Due to the restrictions of the target device(e.g. alloc only happens in host), the split host device can be viewed as a Legalization pass from the “virtual target”(that allows alloc and launch params calculation to be part of the program) to the real device target.

In such case we can have

GPU_target = [ id: "cuda" ]                // non-composite, no target_host
System_target = [ id: "cuda", id: "cpu" ]  // composite
optimize(E1, GPU_target)                   // func, target
set<pair<func, target_id>> S = legalize(E1, System_target)
for s in S:
  low_level_optimize(s.first, s.second)    // func, target

In cases where the (larger) system target is not needed, we could use the same target for optimization and legalization. As a result, all pairs in the set S would have the same second element.
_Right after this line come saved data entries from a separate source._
(* ===== verification/Prelude.v ===== *)
(** * Emumet: a verification library

    Emumet is the account service of the ShuttlePub federation: accounts,
    profiles and metadata are event-sourced aggregates, kept as streams of
    events in Postgres, projected into read models by polling workers, guarded
    by relation tuples in an Ory Keto service, and published to other servers
    over ActivityPub. This library is a shallow embedding of the program's core
    in Rocq, definition by definition from the Rust sources under [src/].

    ** The program's parts and the files that model them

    - [Prelude]: Rust's [Result] as an error monad, stable sorting by a key,
      generic list lemmas, the tactics and the hint database [emumet].
    - [Kernel] ([kernel/src/error.rs], [id.rs], [entity/common], [entity/event],
      [event.rs], [repository/aggregate.rs] and the validated value types):
      [KernelError], strings as lists of code points with the validators,
      64-bit snowflake ids with their masks and shifts, envelopes, the class
      [EventApplier] and the fold of a stream, [FieldAction] and its serde form.
    - [AccountEntity], [ProfileEntity], [MetadataEntity]
      ([kernel/src/entity/account.rs], [profile.rs], [metadata.rs]): the
      aggregates' data, commands and [apply]. [AccountEntity] also has the
      abstract lifecycle, an automaton, that [apply] is proved to implement.
    - [EventStore] ([driver/src/database/postgres/account_event_store.rs] and
      the two stores with the same code): one event table with global sequence
      numbers and per-stream versions, its guarded inserts, stream reads and
      window reads, and the abstract append-only log it refines.
    - [World] ([driver/src/database/postgres.rs], [migrations/]): the database
      as a record of tables, the Keto tuples and the tick that counts requests
      to the environment; the state and error monad [M] of all effectful code;
      transactions and savepoints with roll back (sequences keep their value).
    - [ReadModel] ([driver/src/database/postgres/account], [profile.rs],
      [metadata.rs], [projection.rs]): rows, conversions, constraints, every
      query and write, the projection writers and checkpoints.
    - [Relations] ([follow.rs], [block.rs], [mute.rs] of the kernel and of the
      driver): the relationship repositories, and [remove_follows_between] of
      [application/src/service/block.rs].
    - [Permission] ([kernel/src/permission.rs], [application/src/permission.rs],
      [driver/src/keto.rs], [ory/keto/namespaces.ts]): requirements, relation
      targets, the namespace rules, the interfaces [PermissionChecker] and
      [PermissionWriter] with their laws, and the Keto client that discharges
      the laws over any Keto that behaves as documented ([KetoLaws]).
    - [Stores] (images, remote accounts, auth hosts and accounts, signing keys,
      outbox; [application/src/signing_key.rs]; the actor urls).
    - [Repositories] ([driver/src/database/postgres/*_repository.rs]): load and
      save of the three aggregates on the database, and the invariant of the
      account log that the services keep: the table is well-formed, every
      version is below the next snowflake, every stream runs in the lifecycle.
    - [AccountService] ([application/src/service/account/]): all use cases on
      accounts, each as one definition in [M] with the code's guards and order.
    - [AccountDetail] ([application/src/service/account_detail/]): validation of
      an update, the plan of field changes, the transaction over the account,
      profile and metadata streams, and the reads that compose an account with
      its profile, fields and images.
    - [Text], [Net] ([application/src/service/activitypub/fetch.rs],
      [driver/src/http_signing/ssrf.rs]): operations on Rust strings with
      UTF-8; urls, ip addresses, the guard against internal addresses and the
      guarded HTTP client, in a monad [NetM] that logs every request.
    - [Activity] ([kernel/src/activitypub.rs]): the JSON-LD documents.
    - [RemoteActor] ([application/src/service/activitypub/remote_actor.rs]):
      WebFinger, redirects, the checks of an actor document, its row.
    - [Delivery] ([delivery.rs], [outbox.rs] and the activities that are sent):
      the signed request to an inbox and its marks in the outbox.
    - [Cavage], [Verifier] ([driver/src/http_signing]): HTTP signatures, from
      the parser of the header to the verdict.
    - [Keys] ([driver/src/crypto], [application/src/signing_key.rs]): private
      keys at rest, generators, signers, the password file.
    - [Signer] ([driver/src/http_signing/signer.rs]): the request signer over
      the crates that make signatures, with the text and the header of the
      draft as their contract.
    - [SocialSteps], [SocialService] ([application/src/service/block.rs],
      [mute.rs]), [Inbox] ([activitypub/inbox]), [Following]
      ([outbound_follow.rs], [outbound_unfollow.rs]): the use cases on
      relations, inbound and outbound.
    - [Http], [Auth], [Session], [InboxRoute] ([server/src/error.rs],
      [auth.rs], [api/mod.rs], [route/signing.rs], [route/me.rs],
      [route/activitypub/inbox.rs]): handlers with their error responses, the
      cache of the issuer's keys and the bearer middleware, the account of a
      session, the signing routes and the inbox route.
    - [ActorService] ([actor.rs], [collections.rs], [relations.rs],
      [update_person.rs], [outbox.rs]): documents, collections, lists and the
      announcement of updates, which discharges the interface that
      [AccountDetail] asks for.
    - [AccountRoutes] ([server/src/route/account/], [schema/account.rs]): the
      routes of accounts, profiles, moderation, roles, follows, blocks and mutes
      over the services, with their request checks and response bodies.
    - [ApRoutes] ([server/src/route/activitypub/]): WebFinger, actor, collection
      and outbox routes, from the query to the response.
    - [OAuth] ([server/src/hydra.rs], [kratos.rs], [route/oauth2/]): the login
      and consent flows between Hydra and Kratos, in a monad that logs what is
      sent to the two providers.
    - [Media] ([application/src/service/media.rs], [kernel/src/storage.rs],
      [driver/src/storage.rs], [route/media.rs]): uploads, in a monad that
      threads the object storage and the database.
    - [SocialSystem]: the server's handling of any sequence of social requests,
      as a step relation over the use cases.
    - [Projection] ([application/src/projection/],
      [server/src/projection_worker.rs]): the three projectors, the worker, the
      frame classes that say which tables their code leaves alone, and the tail
      of a log whose transactions commit out of order.
    - [ServerInvariant], [ServerSystem]: the server as one system. The invariant
      [server_wf] holds the order of the three logs, the checkpoints behind
      them, and the keys, constraints and references of the tables; [preserves]
      is proved of every write once and of code by composition (hint database
      [preserves]). [ServerRequest] and [serve_request] gather the commands on
      accounts, the account detail update, the social requests and sign-ins;
      [server_step] adds uploads, reads and the projection worker.
    - [AccountRows], [Converge]: the relation between the account table and the
      account log, at any checkpoint ([row_upto]), that every request and every
      poll keep, and what it says of the reads.
    - [TestMode] ([server/src/route/test_mode.rs] and the caches it fills): the
      reset of the database over its foreign keys, the listing of the outbox,
      the injected keys and actors.

    ** How the parts interact

    A use case looks its account up in the read model, asks the permission
    service, loads the aggregate from its stream, checks it and saves one
    event under the version it has read; the projectors later fold new events
    into the read model, so the lookup may be stale while the stream is not.
    The services' theorems are proved against the interfaces of [Permission];
    the Keto client is one instance. Time, id generation, hash-map order,
    cryptography, the network and the Keto service are parameters: the classes
    [Runtime] (with [SnowflakeLaws]: ids increase, and [NanoidLaws]: generated
    ids are fresh), [HashOrder] (an iteration order is a permutation),
    [Crypto], [KetoService], [NetEnv] (DNS, HTTP, the build's test mode),
    [JsonText] (serde_json on text), [Unicode], [HttpCrypto] (SHA-256, base64,
    the request signer), [SignatureLibs], [MsgSignLibs], [CipherLibs], [KeyLibs] (the
    cryptographic crates), [FileSystem], [JwtLibs] (jsonwebtoken, the issuer's
    endpoints, clocks), [KeyCache], [Providers] (Hydra and Kratos), [TestEnv]
    (the variables of the process), [ImageLibs]
    (image decoding and blurhash), [S3Service] with [S3Laws] (the object
    storage), [JsonBytes] (serde_json on bytes); each has a sample instance, at
    which the
    witnesses evaluate. [DriverCrypto] ties [Crypto] to the driver of [Keys].

    An inbound activity passes [InboxRoute] (host, account, signature, owner of
    the key) before [Inbox] looks at it; an outbound one is stored in the
    outbox, signed by [Delivery] with the key that [Keys] decrypts, and marked.
    A request of a user passes [Auth], is given an auth account by [Session],
    and meets the permission checks of the services.

    ** What the theorems show

    - Aggregates: replay is the lifecycle automaton, does not depend on the
      clock but for the deactivation time, streams start with their only
      Created event, bans persist, double deactivation ends every replay.
    - Event store: refinement of the append-only log; no lost update when
      statements run one after the other; concurrent guards can both pass.
    - Services: what every command does on success and the cause of every
      failure; creation is all or nothing; permissions are neither granted
      nor revoked beyond the relation in question; pagination.
    - Account detail: the plan of field changes turns the stored fields into
      the requested ones, an update is all or nothing and leaves the requested
      fields, the composed reads return each account with its own parts.
    - Read model: round trips, constraints, version gates, checkpoints.
    - Federation: an accepted signature is exactly one that meets the stated
      conditions, the inbox changes only what relates the signer and the
      addressed account, each use case on relations does exactly its effect or
      nothing, every reachable state is well-formed and servable, requests go
      to public addresses only, the server's own documents pass its own checks,
      and a delivery that it signs is accepted by a server like it.
    - Keys and sessions: a created key decrypts to the generated one and its
      signatures verify; tokens are of the issuer and audience, key fetches are
      spaced; a session is one pair of issuer and subject; signing needs the
      permission.
    - Routes: which requests are turned away with which status and without an
      effect, and that the others run exactly the use case for the caller of
      the token; a listing holds only what its caller may see; the discovery
      documents lead the program's own resolver to the actor; the providers are
      told exactly the decision that the session or the user supports; an
      upload is stored whole or not at all in the database.
    - The whole server: whatever it serves and in whatever order, the logs stay
      ordered and only grow, the tables keep every constraint and reference, and
      the worker never fails and catches up; and the query of an account then
      answers what the command side rehydrates from its stream, from any state
      whose rows agree with the log up to the checkpoint. The latter is for
      streams that are [plain]: without deactivations (their fold asks the
      clock, and the projector looks a row up among those not deleted) and
      without suspensions that end by themselves (the projector folds a group
      onto the row as it reads at that moment). A reset of the test mode leads
      back to such a state.
    - Projection: a group converges to the replay of the stream from whatever
      prefix the row holds; polls never fail on a well-formed log and make
      progress; the worker drains the logs; the window loses nothing as long
      as commits are at most the window late, and the bound is needed.

    ** Bounds and fuel

    Recursion is structural except for the listing of Keto pages
    ([list_relations], fuel: one unit per page; the theorem holds for any fuel
    of at least the number of pages) and the worker's endless loop
    ([worker_run], a number of ticks; the theorem says how many drain the
    logs). The redirect loops of [RemoteActor] and [Verifier] have the code's
    own bound of six attempts. Ids and versions are integers; the 64-bit casts
    of the id functions are written out. Windows and batch limits are the
    constants of the code.

    ** Not modelled

    Request decoding, the routing table and OpenAPI, connection pooling and the
    start of the process, which are declarations for the web framework and the
    database driver; the texts of errors; a panic of the blocking task that
    decodes an image. Errors of the database itself (lost connections, timeouts)
    are not modelled: a query fails only by its own conditions or by a
    constraint. A step of the server is one whole request, upload or poll; what
    happens when commands overlap is the subject of [Repositories] (two guards
    that both pass) and of the theorems on the tail of a log in [Projection].

    ** Possible extensions

    The convergence of profile and metadata rows over the whole server, as for
    accounts; steps that interleave the statements of several requests. *)

From Stdlib Require Export ZArith Lia Sorting.Sorted Sorting.Permutation.
From stdpp Require Export base list gmap strings sorting.
(** [Rehydrated::from_events_allow_deletion] *)
Definition from_events_allow_deletion (clock : nat -> OffsetDateTime)
    (events : list (EventEnvelope Ev)) : KResult (option Rehydrated) :=
  match last events with
  | None => Ok None
  | Some l =>
      let? s := fold_events clock None events in
      Ok (option_map (fun a => mkRehydrated a (ee_version l)) s)
  end.
End Fold.
Arguments Rehydrated A : clear implicits.

(** ** JSON values and the serde interface *)

Inductive Json : Type :=
| JNull
| JBool (b : bool)
| JNumber (n : Z)
| JString (s : Str)
| JArray (l : list Json)
| JObject (fields : list (Str * Json)).

(** [serde_json::to_value] and [from_value] at an event type: code the derive
    macros generate, with the round trip the event log depends on. *)
Class Serde (Ev : Type) : Type := {
  to_value : Ev -> Json;
  from_value : Json -> option Ev;
  from_to_value : forall e, from_value (to_value e) = Some e;
}.

(** ** [FieldAction] ([kernel/src/entity/common/field_action.rs]) *)

Inductive FieldAction (T : Type) : Type :=
| Unchanged
| Clear
| SetTo (v : T).
Arguments Unchanged {T}.
Arguments Clear {T}.
Arguments SetTo {T} v.

Definition is_unchanged {T} (f : FieldAction T) : bool :=
  match f with Unchanged => true | _ => false end.

Definition field_action_map {T U} (g : T -> U) (f : FieldAction T) : FieldAction U :=
  match f with Unchanged => Unchanged | Clear => Clear | SetTo v => SetTo (g v) end.

(** The three-way [match] every applier runs on a field. *)
Definition apply_field_action {T} (f : FieldAction T) (current : option T) : option T :=
  match f with Unchanged => current | Clear => None | SetTo v => Some v end.

(** [Serialize for FieldAction]: the hand-written [Option<Option<&T>>], then
    serde's encoding of an option ([None] is [null], [Some v] is [v]). *)
Definition field_action_serialize {T} (ser : T -> Json) (f : FieldAction T) : Json :=
  let opt := match f with
             | Unchanged => None
             | Clear => Some None
             | SetTo v => Some (Some v)
             end in
  match opt with
  | None => JNull
  | Some None => JNull
  | Some (Some v) => ser v
  end.

(** [Deserialize for FieldAction]: an [Option<T>] is read first. *)
Definition field_action_deserialize {T} (de : Json -> option T) (j : Json) :
    option (FieldAction T) :=
  let value := match j with
               | JNull => Some None
               | _ => option_map Some (de j)
               end in
  match value with
  | None => None
  | Some None => Some Clear
  | Some (Some v) => Some (SetTo v)
  end.
(* ===== verification/AccountEntity.v ===== *)
(** The Account aggregate ([kernel/src/entity/account.rs]): its commands, its
    event applier, the lifecycle it implements and the facts of every stream
    the applier accepts. *)

From S2P Require Import Prelude.
From S2P Require Import Kernel.

(** ** Data *)

(** [AccountStatus] *)
Inductive AccountStatus : Type :=
| Active
| Suspended (reason : Str) (suspended_at : OffsetDateTime) (expires_at : option OffsetDateTime)
| Banned (reason : Str) (banned_at : OffsetDateTime).

#[export] Instance AccountStatus_eq_dec : EqDecision AccountStatus.
Proof. solve_decision. Defined.

Definition is_active (s : AccountStatus) : bool :=
  match s with Active => true | _ => false end.
Definition is_suspended (s : AccountStatus) : bool :=
  match s with Suspended _ _ _ => true | _ => false end.
Definition is_banned (s : AccountStatus) : bool :=
  match s with Banned _ _ => true | _ => false end.

Record Account : Type := mkAccount {
  acc_id : Z;
  acc_name : Str;
  acc_is_bot : bool;
  acc_status : AccountStatus;
  acc_deleted_at : option OffsetDateTime;
  acc_version : Z;
  acc_nanoid : Str;
  acc_created_at : OffsetDateTime;
}.

#[export] Instance Account_eq_dec : EqDecision Account.
Proof. solve_decision. Defined.

(** [AccountEvent] *)
Inductive AccountEvent : Type :=
| ACreated (name : Str) (is_bot : bool) (nanoid : Str) (auth_account_id : Z)
| AUpdated (is_bot : bool)
| ADeactivated
| ASuspended (reason : Str) (suspended_at : OffsetDateTime) (expires_at : option OffsetDateTime)
| AUnsuspended
| ABanned (reason : Str) (banned_at : OffsetDateTime)
| AUnbanned
| AReactivated.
Thanks for the example. One of our goal is to consolidate the setting into a single target so that the configuration becomes simple. In this case it should be the system target.

I still think it is useful to allow an optionally target_host(we can also change the name if we find a better alternative) for the following reasons:

  • It can be viewed as a “compilation option” for the “virtual target”(about how to generate the driving code).
  • It ensures the conciseness of the target specification when the we target a single gpu(which is the most common setting). In most cases target_host is implied to be the system cpu target, but in the case of cross compilation to a different board we will need to specify it.
  • We can differentiate from the real CPU + GPU mix setting(E0), as the composite target fits the later case, and we can provide specific optimizations for the programs in the form of E1.

Of course, it is important for the code generator to:

  • validate the target host matches the system cpu target if a composite target is specified
  • Fill in the target host using the target in the composition if target host is not specified in the multiple device case.